(* ===== verification/BerWrite.v ===== *)
(** * What the BER converter writes (theorems about cbs_convert_ber)

    The converter is a parser that writes to a builder as it goes. Here it is
    shown to do the same as a function on octets that has no builder: what it
    returns is what the function returns, and what it adds to its output object
    is what the function says, as long as there is room. *)

From S2P Require Import Prelude Words Mem Der Cbs CbsFacts Cbb CbbFacts CbbAsn1 CbbBuilder Ber BerElement BerTree.

(** ** Calls that may fail for their input *)

Section Does.
Context `{Allocator}.

(** A call returns a result and leaves the frames given, or fails; it also fails
    when there is no room. *)
Definition does {A} (d : nat) (r : option A * cbb_st) (st : cbb_st) (o : option (A * list frame)) : Prop :=
  match o with
  | Some (a, fs) => result d r st a fs
  | None => rejected r
  end.

Lemma does_bind {A B} d (m : M cbb_st A) (k : A -> M cbb_st B) st o1 o2 :
  does d (m st) st o1 ->
  (forall a fs st', o1 = Some (a, fs) -> rep st' fs -> keeps d st st' -> does d (k a st') st' o2) ->
  (forall a fs c fs', o1 = Some (a, fs) -> o2 = Some (c, fs') -> zlen (flat fs) <= zlen (flat fs')) ->
  does d (bind m k st) st (_ ← o1; o2).
Proof.
  intros Hm Hk Hsize. destruct o1 as [[a fs]|]; cbn [mbind option_bind] in *.
  - unfold does in *. destruct o2 as [[c fs']|].
    + eapply result_bind; [exact Hm|by eapply Hsize|done|]. intros st' Hrep Hkp. by eapply Hk.
    + eapply rejected_bind; [exact Hm|]. intros st' Hrep Hkp. by eapply Hk.
  - unfold does, rejected, bind in *. by destruct (m st) as [[?|] ?].
Qed.

Lemma does_weaken {A} d d' (r : option A * cbb_st) st o : does d r st o -> (d' <= d)%nat -> does d' r st o.
Proof. unfold does. destruct o as [[a fs]|]; [apply result_weaken|done]. Qed.

(** A child is opened and used by [k]. *)
Lemma does_opens {B} d (m : M cbb_st CBB) (k : CBB -> M cbb_st B) st f1 ll asn1 o :
  opens d (m st) st f1 ll asn1 ->
  (forall n st', rep st' (f1 ++ [new_frame n ll asn1]) -> keeps d st st' -> depth n st' = Some (S d) -> does d (k n st') st' o) ->
  (forall c fs', o = Some (c, fs') -> zlen (flat f1) + ll <= zlen (flat fs')) ->
  does d (bind m k st) st o.
Proof.
  intros Hm Hk Hsize. unfold does in *. destruct o as [[c fs']|].
  - eapply opens_bind; [exact Hm|by eapply Hsize|]. intros n st' Hrep Hkp Hn. by apply Hk.
  - unfold rejected, bind in *. destruct (m st) as [[n|] st']; [|done].
    destruct Hm as (Hrep & Hkp & Hn & _). by apply Hk.
Qed.

(** The result of a call that adds octets to its object. *)
Definition add_to {A} (fs : list frame) (o : option (A * list Z)) : option (A * list frame) :=
  '(a, x) ← o; Some (a, fapp fs x).

Lemma add_to_size {A} fs (o : option (A * list Z)) c fs' : fs <> [] -> add_to fs o = Some (c, fs') ->
  zlen (flat fs) <= zlen (flat fs').
Proof.
  intros Hne. unfold add_to. destruct o as [[a x]|]; cbn; [|done]. intros [= <- <-].
  rewrite flat_fapp_size by done. zlen_pos. lia.
Qed.

Lemma add_to_app {A} fs x (o : option (A * list Z)) :
  add_to (fapp fs x) o = add_to fs ('(a, z) ← o; Some (a, x ++ z)).
Proof. unfold add_to. destruct o as [[a z]|]; cbn; [|done]. by rewrite fapp_fapp. Qed.

(** A flush and what follows it. *)
Lemma does_flush {A} h st f d (k : unit -> M cbb_st A) (o : option (A * list Z)) :
  rep st f -> depth h st = Some d ->
  (forall fs st', fflush d f = Some fs -> rep st' fs -> depth h st' = Some d -> length fs = S d ->
     does d (k tt st') st' (add_to fs o)) ->
  does d (bind (CBB_flush h) k st) st (fs ← fflush d f; add_to fs o).
Proof.
  intros Hrep Hd Hk. pose proof (depth_bound _ _ _ _ Hrep Hd) as Hlt.
  destruct (fflush d f) as [fs|] eqn:Hf; cbn [mbind option_bind].
  2:{ unfold does. by apply (flush_rejected h st f d). }
  pose proof (fflush_length _ _ _ Hlt Hf) as Hlen. assert (Hne : fs <> []) by (by destruct fs).
  pose proof (CBB_flush_result h st f d Hrep Hd) as Hr. rewrite Hf in Hr. destruct Hr as [Hr _].
  apply (does_bind d _ _ st (Some (tt, fs)) (add_to fs o)); [exact Hr| |].
  - intros u fs' st' [= <- <-] Hrep' Hkp. apply Hk; [done|done|by apply Hkp|done].
  - intros u fs' c fs3 [= <- <-] E. by eapply add_to_size.
Qed.
End Does.

(** ** One element *)

Section Convert.
Context `{Allocator}.

Lemma notc_range tag : valid_tag tag -> 0 <= notc tag < 2 ^ 32.
Proof. intros [Ht _]. unfold notc. apply land_bound; [lia|done|done]. Qed.

(** One element: its target is opened, filled by [k] and flushed. *)
Lemma element_outcome {A B} h base tag st fs d (K : CBB * Z -> M cbb_st A) (k : CBB -> Z -> M cbb_st B)
    (k2 : B -> M cbb_st A) (o : Z -> option (B * list Z)) (o2 : B -> option (A * list Z)) :
  valid_tag tag -> rep st fs -> depth h st = Some d -> length fs = S d ->
  (forall c cb st', K (c, cb) st' = (let* b := k c cb in CBB_flush h ;;; k2 b) st') ->
  (forall c cb st' fs' d', rep st' fs' -> depth c st' = Some d' -> length fs' = S d' ->
     does d' (k c cb st') st' (add_to fs' (o cb))) ->
  (forall cb b x st' fs', o cb = Some (b, x) -> rep st' fs' -> depth h st' = Some d -> length fs' = S d ->
     does d (k2 b st') st' (add_to fs' (o2 b))) ->
  does d ((let* p := convert_target h base tag in K p) st) st
    (add_to fs ('(cb, ot) ← target base tag; '(b, x) ← o cb; y ← finish_target ot x; '(a, z) ← o2 b; Some (a, y ++ z))).
Proof.
  intros Htag Hrep Hd Hlen HK Hk Hk2. assert (Hne : fs <> []) by (by destruct fs).
  assert (Hafter : forall cb b x0 x f st', o cb = Some (b, x0) -> rep st' f -> depth h st' = Some d -> fflush d f = Some (fapp fs x) ->
    does d ((CBB_flush h ;;; k2 b) st') st' (add_to fs ('(a, z) ← o2 b; Some (a, x ++ z)))).
  { intros cb b x0 x f st' Ho Hrep' Hd' Hf. rewrite <- add_to_app.
    pose proof (does_flush h st' f d (fun _ => k2 b) (o2 b) Hrep' Hd') as Hfl. rewrite Hf in Hfl. cbn [mbind option_bind] in Hfl.
    apply Hfl. intros fs' st2 [= <-] Hrep2 Hd2 Hlen2. by apply (Hk2 cb b x0). }
  unfold convert_target, target. destruct (negb (base =? 0)) eqn:Hb.
  - unfold bind at 1 2, guard. rewrite negb_involutive. change (tag .& NOT_CONSTRUCTED) with (notc tag).
    destruct (notc tag =? base); cbn [mbind option_bind]; [|done]. unfold ret. rewrite HK.
    specialize (Hk h base st fs d Hrep Hd Hlen). destruct (o base) as [[b x]|] eqn:Ho; cbn [mbind option_bind finish_target] in *.
    2:{ unfold does, rejected, bind, add_to in *. cbn in *. by destruct (k h base st) as [[?|] ?]. }
    eapply (does_bind d _ _ st (Some (b, fapp fs x)) (add_to fs _)); [exact Hk| |].
    + intros b' fs' st' [= <- <-] Hrep' Hkp. apply (Hafter base b x x (fapp fs x)); [done|done|by apply Hkp|].
      by apply fflush_last; rewrite length_fapp.
    + intros b' fs' c fs3 [= <- <-]. rewrite <- add_to_app. apply add_to_size. by apply fapp_not_nil.
  - assert (Hopen : forall ot cb, 0 <= ot < 2 ^ 32 ->
      does d ((let* oc := CBB_add_asn1 h ot in K (oc, cb)) st) st
        (add_to fs ('(b, x) ← o cb; y ← der_octets ot x; '(a, z) ← o2 b; Some (a, y ++ z)))).
    { intros ot cb Hot. pose proof (CBB_add_asn1_opens h ot st fs d fs Hrep Hd (fflush_last fs d Hlen) Hot) as Hop.
      set (f1 := fapp fs (tag_octets ot)) in *. assert (Hl1 : length f1 = S d) by (unfold f1; by rewrite length_fapp).
      assert (Hne1 : f1 <> []) by (by destruct f1).
      eapply does_opens; [exact Hop| |].
      - intros n st' Hrep' Hkp Hn. rewrite HK.
        specialize (Hk n cb st' _ (S d) Hrep' Hn ltac:(rewrite length_app, Hl1; cbn; lia)).
        unfold add_to in Hk. destruct (o cb) as [[b x]|] eqn:Ho; cbn [mbind option_bind] in *.
        2:{ unfold does, rejected, bind in *. by destruct (k n cb st') as [[?|] ?]. }
        rewrite fapp_new in Hk. apply (does_weaken _ d) in Hk; [|lia].
        eapply (does_bind d _ _ st' (Some (b, _))); [exact Hk| |].
        + intros b' f st2 [= <- <-] Hrep2 Hkp2.
          pose proof (Hkp2 _ _ (Hkp _ _ Hd (le_n _)) (le_n _)) as Hd2.
          pose proof (fflush_snoc d f1 n 1 true x Hl1) as Hfl. unfold length_field in Hfl. unfold der_octets.
          destruct (zlen x <=? 0xfffffffe); cbn [mbind option_bind] in *.
          * apply (Hafter cb b x (der_element ot x) _ st2 Ho Hrep2 Hd2). rewrite Hfl. f_equal. unfold f1, der_element, der_header.
            by rewrite fapp_fapp, <- app_assoc.
          * apply (flush_rejected h st2 (f1 ++ [mk_frame n 1 true x]) d); done.
        + intros b' f c fs3 [= <- <-]. unfold der_octets.
          destruct (zlen x <=? 0xfffffffe) eqn:Hx; cbn [mbind option_bind]; [|done].
          destruct (o2 b) as [[a z]|]; cbn; [|done]. intros [= <- <-]. unfold f1.
          rewrite flat_child_size, !flat_fapp_size, zlen_app by done. unfold der_element, der_header. rewrite !zlen_app.
          pose proof (zlen_length_octets (zlen x)). zlen_pos. lia.
      - intros c fs'. unfold add_to. destruct (o cb) as [[b x]|]; cbn; [|done]. unfold der_octets.
        destruct (zlen x <=? 0xfffffffe); cbn; [|done]. destruct (o2 b) as [[a z]|]; cbn; [|done]. intros [= <- <-].
        unfold f1. rewrite !flat_fapp_size, zlen_app by done. unfold der_element, der_header. rewrite !zlen_app.
        pose proof (zlen_length_octets (zlen x)). zlen_pos. lia. }
    change (tag .& NOT_CONSTRUCTED) with (notc tag).
    destruct (is_constructed tag && is_string_type tag); cbn [mbind option_bind finish_target].
    + specialize (Hopen (notc tag) (notc tag) (notc_range tag Htag)).
      unfold bind at 1 2. unfold bind at 1 in Hopen. destruct (CBB_add_asn1 h (notc tag) st) as [[oc|] st']; exact Hopen.
    + specialize (Hopen tag base ltac:(by destruct Htag)).
      unfold bind at 1 2. unfold bind at 1 in Hopen. destruct (CBB_add_asn1 h tag st) as [[oc|] st']; exact Hopen.
Qed.

Lemma over_depth dep : 0 <= dep <= 128 -> u32 (dep + 1) >? kMaxDepth = false -> 0 <= u32 (dep + 1) <= 128.
Proof. intros Hd. rewrite depth_step by done. unfold kMaxDepth. destruct (Z.gtb_spec (dep + 1) 128); [done|lia]. Qed.

Definition outcome_at (fuel : nat) : Prop := forall in_ h base looking dep st fs d,
  bytes_ok in_ -> rep st fs -> depth h st = Some d -> length fs = S d -> 0 <= dep <= 128 ->
  does d (convert_ber_loop fuel in_ h base looking dep st) st (add_to fs (conv fuel in_ base looking dep)).

(** The contents of an element of definite length. *)
Definition write_contents (fuel : nat) (tag : Z) (c : CBS) (dep : Z) (oc : CBB) (cb : Z) : M cbb_st unit :=
  if is_constructed tag then
    let* _ := if u32 (dep + 1) >? kMaxDepth then fail else convert_ber_loop fuel c oc cb false (u32 (dep + 1)) in ret tt
  else CBB_add_bytes oc c.

Lemma write_contents_outcome fuel tag c dep oc cb st fs d : outcome_at fuel -> bytes_ok c -> zlen c < 2 ^ 32 -> 0 <= dep <= 128 ->
  rep st fs -> depth oc st = Some d -> length fs = S d ->
  does d (write_contents fuel tag c dep oc cb st) st (add_to fs
    (if is_constructed tag then
       if u32 (dep + 1) >? kMaxDepth then None else '(_, x) ← conv fuel c cb false (u32 (dep + 1)); Some (tt, x)
     else Some (tt, c))).
Proof.
  intros IH Hc Hlc Hdep Hrep Hd Hlen. unfold write_contents. destruct (is_constructed tag).
  - pose proof (over_depth dep Hdep) as Hover. destruct (u32 (dep + 1) >? kMaxDepth); [done|].
    specialize (IH c oc cb false (u32 (dep + 1)) st fs d Hc Hrep Hd Hlen (Hover eq_refl)).
    unfold add_to in *. destruct (conv fuel c cb false (u32 (dep + 1))) as [[r x]|]; cbn [mbind option_bind] in *.
    + eapply result_bind; [exact IH|done|done|]. intros st2 Hrep2 _. by apply result_ret.
    + unfold does, rejected, bind in *. by destruct (convert_ber_loop _ _ _ _ _ _ st) as [[?|] ?].
  - apply (CBB_add_bytes_result oc st fs); [done|done|by apply fflush_last|lia].
Qed.

Lemma convert_ber_loop_outcome fuel : outcome_at fuel.
Proof.
  induction fuel as [|fuel IH]; intros in_ h base looking dep st fs d Hin Hrep Hd Hlen Hdep;
    cbn [convert_ber_loop conv]; destruct (CBS_len in_ >? 0); cbn [negb].
  2,4: destruct looking; [done|]; unfold add_to; cbn [mbind option_bind]; rewrite fapp_nil; by apply result_ret.
  { done. }
  destruct (looking && fst (cbs_get_eoc in_)).
  { unfold add_to. cbn [mbind option_bind]. rewrite fapp_nil. by apply result_ret. }
  destruct (CBS_get_any_ber_asn1_element in_) as [[el|] in'] eqn:Hel.
  2:{ unfold add_to, does, rejected, bind, on. by rewrite Hel. }
  rewrite (bind_step _ _ _ (el, in') st) by (unfold on; by rewrite Hel). cbv zeta.
  apply ber_element_sound in Hel; [|done].
  destruct Hel as [tag L c s' Htag HL|tag s' Htag Hcons]; cbn [el_tag el_indefinite el_header_len el_out] in *.
  - apply Forall_app in Hin as [Hhc Hs']. rewrite !Forall_app in Hhc. destruct Hhc as (_ & _ & Hc).
    rewrite app_assoc, (skip_header _ _ _ eq_refl).
    pose proof (element_outcome h base tag st fs d
      (fun p => let '(oc, cb) := p in
         let* '(_, contents) := on ((tag_octets tag ++ L) ++ c) (CBS_skip (zlen (tag_octets tag ++ L))) in
         write_contents fuel tag contents dep oc cb ;;;
         CBB_flush h ;;; convert_ber_loop fuel s' h base looking dep)
      (write_contents fuel tag c dep)
      (fun _ => convert_ber_loop fuel s' h base looking dep)
      (fun cb => if is_constructed tag then
          if u32 (dep + 1) >? kMaxDepth then None else '(_, x) ← conv fuel c cb false (u32 (dep + 1)); Some (tt, x)
        else Some (tt, c))
      (fun _ => conv fuel s' base looking dep) Htag Hrep Hd Hlen) as He.
    assert (Hend : forall o1 o2 : option (CBS * list Z), o1 = o2 -> add_to fs o1 = add_to fs o2) by (by intros ?? ->).
    erewrite Hend; [apply He|].
    + intros oc cb st'. by rewrite (bind_step _ _ _ (tt, c) st') by (unfold on; by rewrite (skip_header _ _ _ eq_refl)).
    + intros oc cb st' fs' d' Hrep' Hd' Hlen'. apply write_contents_outcome; try done. apply ber_length_bound in HL. lia.
    + intros cb b x st' fs' _ Hrep' Hd' Hlen'. by apply IH.
    + destruct (target base tag) as [[cb ot]|]; [|done]. cbn [mbind option_bind]. destruct (is_constructed tag); [|done].
      destruct (u32 (dep + 1) >? kMaxDepth); [done|]. by destruct (conv fuel c cb false (u32 (dep + 1))) as [[r x]|].
  - apply Forall_app in Hin as [_ Hs'].
    pose proof (over_depth dep Hdep) as Hover.
    apply (element_outcome h base tag st fs d
      (fun p => let '(oc, cb) := p in
         let* in_ := if u32 (dep + 1) >? kMaxDepth then fail else convert_ber_loop fuel s' oc cb true (u32 (dep + 1)) in
         CBB_flush h ;;; convert_ber_loop fuel in_ h base looking dep)
      (fun oc cb => if u32 (dep + 1) >? kMaxDepth then fail else convert_ber_loop fuel s' oc cb true (u32 (dep + 1)))
      (fun in_ => convert_ber_loop fuel in_ h base looking dep)
      (fun cb => if u32 (dep + 1) >? kMaxDepth then None else conv fuel s' cb true (u32 (dep + 1)))
      (fun in_ => conv fuel in_ base looking dep) Htag Hrep Hd Hlen).
    + done.
    + intros oc cb st' fs' d' Hrep' Hd' Hlen'. destruct (u32 (dep + 1) >? kMaxDepth); [done|]. apply IH; [done..|by apply Hover].
    + intros cb b x st' fs' Hb Hrep' Hd' Hlen'. destruct (u32 (dep + 1) >? kMaxDepth); [done|].
      apply conv_sound in Hb as (ts & body & _ & Hb & _); [|done|by apply Hover]. rewrite Hb in Hs'.
      apply IH; [|done..]. unfold closes in Hs'. rewrite !Forall_app in Hs'. by destruct Hs' as (_ & _ & Hb').
Qed.
End Convert.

#####

In the entries above, please find the line with "(** One element: its" and the line with "valid_tag tag -> rep", then write out exactly those two lines and every line between them, and nothing more.

__SOLUTION__
(** One element: its target is opened, filled by [k] and flushed. *)
Lemma element_outcome {A B} h base tag st fs d (K : CBB * Z -> M cbb_st A) (k : CBB -> Z -> M cbb_st B)
    (k2 : B -> M cbb_st A) (o : Z -> option (B * list Z)) (o2 : B -> option (A * list Z)) :
  valid_tag tag -> rep st fs -> depth h st = Some d -> length fs = S d ->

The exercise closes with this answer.